### TASK DETAILS
Repeat the data verbatim.
──────── GIVEN DATA ────────
(** X10.  Before a collection name has been assigned, [get], [count],
    [delete] and [reset] raise [AttributeError] and leave the world as it
    was; [query] does so once it has its vector; and [add] raises it after
    it has written ["text"] in the first mapping, which stays written. *)
Theorem unset_collection_name_raises `{Collaborators} (self : MongoDB) (w : world) :
  self_collection_name self = None →
  (∀ ids where_ limit,
     MongoDB.get self ids where_ limit w = (Raise AttributeError, w)) ∧
  MongoDB.count self w = (Raise AttributeError, w) ∧
  (∀ where_, MongoDB.delete self where_ w = (Raise AttributeError, w)) ∧
  MongoDB.reset self w = (Raise AttributeError, w) ∧
  (∀ e input_query n_results where_ citations v vs,
     self_embedder self = Some e →
     embedding_fn e [input_query] = v :: vs →
     MongoDB.query self input_query n_results where_ citations w
     = (Raise AttributeError, w)) ∧
  (∀ e id ids document documents l metadatas v vs m,
     self_embedder self = Some e →
     embedding_fn e (document :: documents) = v :: vs →
     heap w !! l = Some m →
     MongoDB.add self (document :: documents) (l :: metadatas) (id :: ids) w
     = (Raise AttributeError,
        set_heap (<[l := <["text" := PStr document]> m]> (heap w)) w)).
Proof.
  intros Hname. repeat split.
  - intros ids where_ limit. unfold MongoDB.get. run. by rewrite Hname.
  - unfold MongoDB.count. run. by rewrite Hname.
  - intros [where_|]; unfold MongoDB.delete; run; [by rewrite Hname|done].
  - unfold MongoDB.reset. run. by rewrite Hname.
  - intros e input_query n_results where_ citations v vs Hemb Hvec.
    unfold MongoDB.query. run. rewrite Hemb. run. rewrite Hvec. run.
    by rewrite Hname.
  - intros e id ids document documents l metadatas v vs m Hemb Hvec Hm.
    unfold MongoDB.add. run. rewrite Hemb. run. rewrite Hvec.
    simpl zip4. rewrite for_each_cons.
    unfold MongoDB.add_one, setitem, load. run. rewrite Hm. simpl.
    rewrite lookup_insert_eq. run. by rewrite Hname.
Qed.
(** [try: m  except ...: handler], the handler re-raising what no clause
    matches. *)
Definition try_except {A} (m : M A) (handler : exn -> M A) : M A :=
  match m with
  | (l, Return a) => (l, Return a)
  | (l, Raise e) => let (l', o) := handler e in (l ++ l', o)
  end.

(** [for x in xs: body(x)]. *)
Definition for_each {A} (body : A -> M unit) : list A -> M unit :=
  fix loop (xs : list A) : M unit :=
    match xs with
    | [] => ret tt
    | x :: rest => body x ;; loop rest
    end.

(** The value returned, if any. *)
Definition returns {A} (m : M A) (a : A) : Prop := snd m = Return a.

(** The records logged. *)
Definition logged {A} (m : M A) : list record := fst m.

(** No [OSError] leaves [m]. *)
Definition no_OSError {A} (m : M A) : Prop :=
  match snd m with
  | Return _ => True
  | Raise e => is_OSError e = false
  end.

(** ** The file system as the scanner sees it

    A regular file carries what [open(path, "rb")] followed by [f.read()]
    gives: the bytes, or the exception raised.  A directory carries what
    [os.scandir] gives: the entries by name, or the exception raised.
    Anything else (socket, device, dangling link) answers false to both
    [is_file()] and [is_dir()]; it carries what opening and reading it
    gives (a device may well be read, a dangling link raises
    [FileNotFoundError]) and the exception that [os.scandir] raises on it.

    The tree is finite, [is_file()] and [is_dir()] answer without raising,
    and a listing either fails as a whole or yields all its entries; the
    interpreter's bound on the depth of recursion is not modelled. *)
#[warnings="-register-all"] Inductive fsobj : Type :=
| File (read : exn + bytes)
| Dir (scan : exn + list (string * fsobj))
| Other (read : exn + bytes) (scan : exn).

Definition entry : Type := (string * fsobj)%type.

(** [entry.is_file()]. *)
Definition is_file (o : fsobj) : bool :=
  match o with
  | File _ => true
  | _ => false
  end.

(** [entry.is_dir()]. *)
Definition is_dir (o : fsobj) : bool :=
  match o with
  | Dir _ => true
  | _ => false
  end.

(** [open(path, "rb")] and [f.read()] on the object at [path]. *)
Definition open_read (o : fsobj) : M bytes :=
  match o with
  | File (inr data) => ret data
  | File (inl e) => raise e
  | Dir _ => raise IsADirectoryError
  | Other (inr data) _ => ret data
  | Other (inl e) _ => raise e
  end.

(** [os.scandir(path)] on the object at [path]. *)
Definition scandir (o : fsobj) : M (list entry) :=
  match o with
  | Dir (inr entries) => ret entries
  | Dir (inl e) => raise e
  | File _ => raise NotADirectoryError
  | Other _ e => raise e
  end.

Fixpoint endswith_sep (s : string) : bool :=
  match s with
  | EmptyString => false
  | String c EmptyString => Ascii.eqb c "/"%char
  | String _ rest => endswith_sep rest
  end.

(** [entry.path]: the scanned path, a separator unless the path is empty
    or ends with one, and the entry's name. *)
Definition entry_path (dirpath : string) (nm : string) : string :=
  match dirpath with
  | EmptyString => nm
  | _ => if endswith_sep dirpath then (dirpath ++ nm)%string
         else (dirpath ++ "/" ++ nm)%string
  end.

(** ** The scanner

    Both functions take, next to the path, the object [o] that the path
    names: the path is what the records carry, the object is what [open]
    and [os.scandir] find there. *)

Definition analyze_file (o : fsobj) (filepath : string) (threshold : R) : M bool :=
  try_except
    (data <- open_read o ;;
     let entropy := calculate_entropy data in
     logging (debug_entropy filepath entropy) ;;
     if Rgt_dec entropy threshold
     then logging (warning_exceeds filepath threshold entropy) ;; ret true
     else ret false)
    (fun e =>
       if is_FileNotFoundError e
       then logging (error_file_not_found filepath) ;; ret false
       else if is_OSError e
       then logging (error_reading_file filepath e) ;; ret false
       else raise e).

(** The [except] clauses of [analyze_directory]. *)
Definition directory_handler (dirpath : string) (e : exn) : M unit :=
  if is_FileNotFoundError e
  then logging (error_directory_not_found dirpath)
  else if is_OSError e
  then logging (error_scanning_directory dirpath e)
  else raise e.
────────
### RESPONSE TO THE TASK
(** X10.  Before a collection name has been assigned, [get], [count],
    [delete] and [reset] raise [AttributeError] and leave the world as it
    was; [query] does so once it has its vector; and [add] raises it after
    it has written ["text"] in the first mapping, which stays written. *)
Theorem unset_collection_name_raises `{Collaborators} (self : MongoDB) (w : world) :
  self_collection_name self = None →
  (∀ ids where_ limit,
     MongoDB.get self ids where_ limit w = (Raise AttributeError, w)) ∧
  MongoDB.count self w = (Raise AttributeError, w) ∧
  (∀ where_, MongoDB.delete self where_ w = (Raise AttributeError, w)) ∧
  MongoDB.reset self w = (Raise AttributeError, w) ∧
  (∀ e input_query n_results where_ citations v vs,
     self_embedder self = Some e →
     embedding_fn e [input_query] = v :: vs →
     MongoDB.query self input_query n_results where_ citations w
     = (Raise AttributeError, w)) ∧
  (∀ e id ids document documents l metadatas v vs m,
     self_embedder self = Some e →
     embedding_fn e (document :: documents) = v :: vs →
     heap w !! l = Some m →
     MongoDB.add self (document :: documents) (l :: metadatas) (id :: ids) w
     = (Raise AttributeError,
        set_heap (<[l := <["text" := PStr document]> m]> (heap w)) w)).
Proof.
  intros Hname. repeat split.
  - intros ids where_ limit. unfold MongoDB.get. run. by rewrite Hname.
  - unfold MongoDB.count. run. by rewrite Hname.
  - intros [where_|]; unfold MongoDB.delete; run; [by rewrite Hname|done].
  - unfold MongoDB.reset. run. by rewrite Hname.
  - intros e input_query n_results where_ citations v vs Hemb Hvec.
    unfold MongoDB.query. run. rewrite Hemb. run. rewrite Hvec. run.
    by rewrite Hname.
  - intros e id ids document documents l metadatas v vs m Hemb Hvec Hm.
    unfold MongoDB.add. run. rewrite Hemb. run. rewrite Hvec.
    simpl zip4. rewrite for_each_cons.
    unfold MongoDB.add_one, setitem, load. run. rewrite Hm. simpl.
    rewrite lookup_insert_eq. run. by rewrite Hname.
Qed.
(** [try: m  except ...: handler], the handler re-raising what no clause
    matches. *)
Definition try_except {A} (m : M A) (handler : exn -> M A) : M A :=
  match m with
  | (l, Return a) => (l, Return a)
  | (l, Raise e) => let (l', o) := handler e in (l ++ l', o)
  end.

(** [for x in xs: body(x)]. *)
Definition for_each {A} (body : A -> M unit) : list A -> M unit :=
  fix loop (xs : list A) : M unit :=
    match xs with
    | [] => ret tt
    | x :: rest => body x ;; loop rest
    end.

(** The value returned, if any. *)
Definition returns {A} (m : M A) (a : A) : Prop := snd m = Return a.

(** The records logged. *)
Definition logged {A} (m : M A) : list record := fst m.

(** No [OSError] leaves [m]. *)
Definition no_OSError {A} (m : M A) : Prop :=
  match snd m with
  | Return _ => True
  | Raise e => is_OSError e = false
  end.

(** ** The file system as the scanner sees it

    A regular file carries what [open(path, "rb")] followed by [f.read()]
    gives: the bytes, or the exception raised.  A directory carries what
    [os.scandir] gives: the entries by name, or the exception raised.
    Anything else (socket, device, dangling link) answers false to both
    [is_file()] and [is_dir()]; it carries what opening and reading it
    gives (a device may well be read, a dangling link raises
    [FileNotFoundError]) and the exception that [os.scandir] raises on it.

    The tree is finite, [is_file()] and [is_dir()] answer without raising,
    and a listing either fails as a whole or yields all its entries; the
    interpreter's bound on the depth of recursion is not modelled. *)
#[warnings="-register-all"] Inductive fsobj : Type :=
| File (read : exn + bytes)
| Dir (scan : exn + list (string * fsobj))
| Other (read : exn + bytes) (scan : exn).

Definition entry : Type := (string * fsobj)%type.

(** [entry.is_file()]. *)
Definition is_file (o : fsobj) : bool :=
  match o with
  | File _ => true
  | _ => false
  end.

(** [entry.is_dir()]. *)
Definition is_dir (o : fsobj) : bool :=
  match o with
  | Dir _ => true
  | _ => false
  end.

(** [open(path, "rb")] and [f.read()] on the object at [path]. *)
Definition open_read (o : fsobj) : M bytes :=
  match o with
  | File (inr data) => ret data
  | File (inl e) => raise e
  | Dir _ => raise IsADirectoryError
  | Other (inr data) _ => ret data
  | Other (inl e) _ => raise e
  end.

(** [os.scandir(path)] on the object at [path]. *)
Definition scandir (o : fsobj) : M (list entry) :=
  match o with
  | Dir (inr entries) => ret entries
  | Dir (inl e) => raise e
  | File _ => raise NotADirectoryError
  | Other _ e => raise e
  end.

Fixpoint endswith_sep (s : string) : bool :=
  match s with
  | EmptyString => false
  | String c EmptyString => Ascii.eqb c "/"%char
  | String _ rest => endswith_sep rest
  end.

(** [entry.path]: the scanned path, a separator unless the path is empty
    or ends with one, and the entry's name. *)
Definition entry_path (dirpath : string) (nm : string) : string :=
  match dirpath with
  | EmptyString => nm
  | _ => if endswith_sep dirpath then (dirpath ++ nm)%string
         else (dirpath ++ "/" ++ nm)%string
  end.

(** ** The scanner

    Both functions take, next to the path, the object [o] that the path
    names: the path is what the records carry, the object is what [open]
    and [os.scandir] find there. *)

Definition analyze_file (o : fsobj) (filepath : string) (threshold : R) : M bool :=
  try_except
    (data <- open_read o ;;
     let entropy := calculate_entropy data in
     logging (debug_entropy filepath entropy) ;;
     if Rgt_dec entropy threshold
     then logging (warning_exceeds filepath threshold entropy) ;; ret true
     else ret false)
    (fun e =>
       if is_FileNotFoundError e
       then logging (error_file_not_found filepath) ;; ret false
       else if is_OSError e
       then logging (error_reading_file filepath e) ;; ret false
       else raise e).

(** The [except] clauses of [analyze_directory]. *)
Definition directory_handler (dirpath : string) (e : exn) : M unit :=
  if is_FileNotFoundError e
  then logging (error_directory_not_found dirpath)
  else if is_OSError e
  then logging (error_scanning_directory dirpath e)
  else raise e.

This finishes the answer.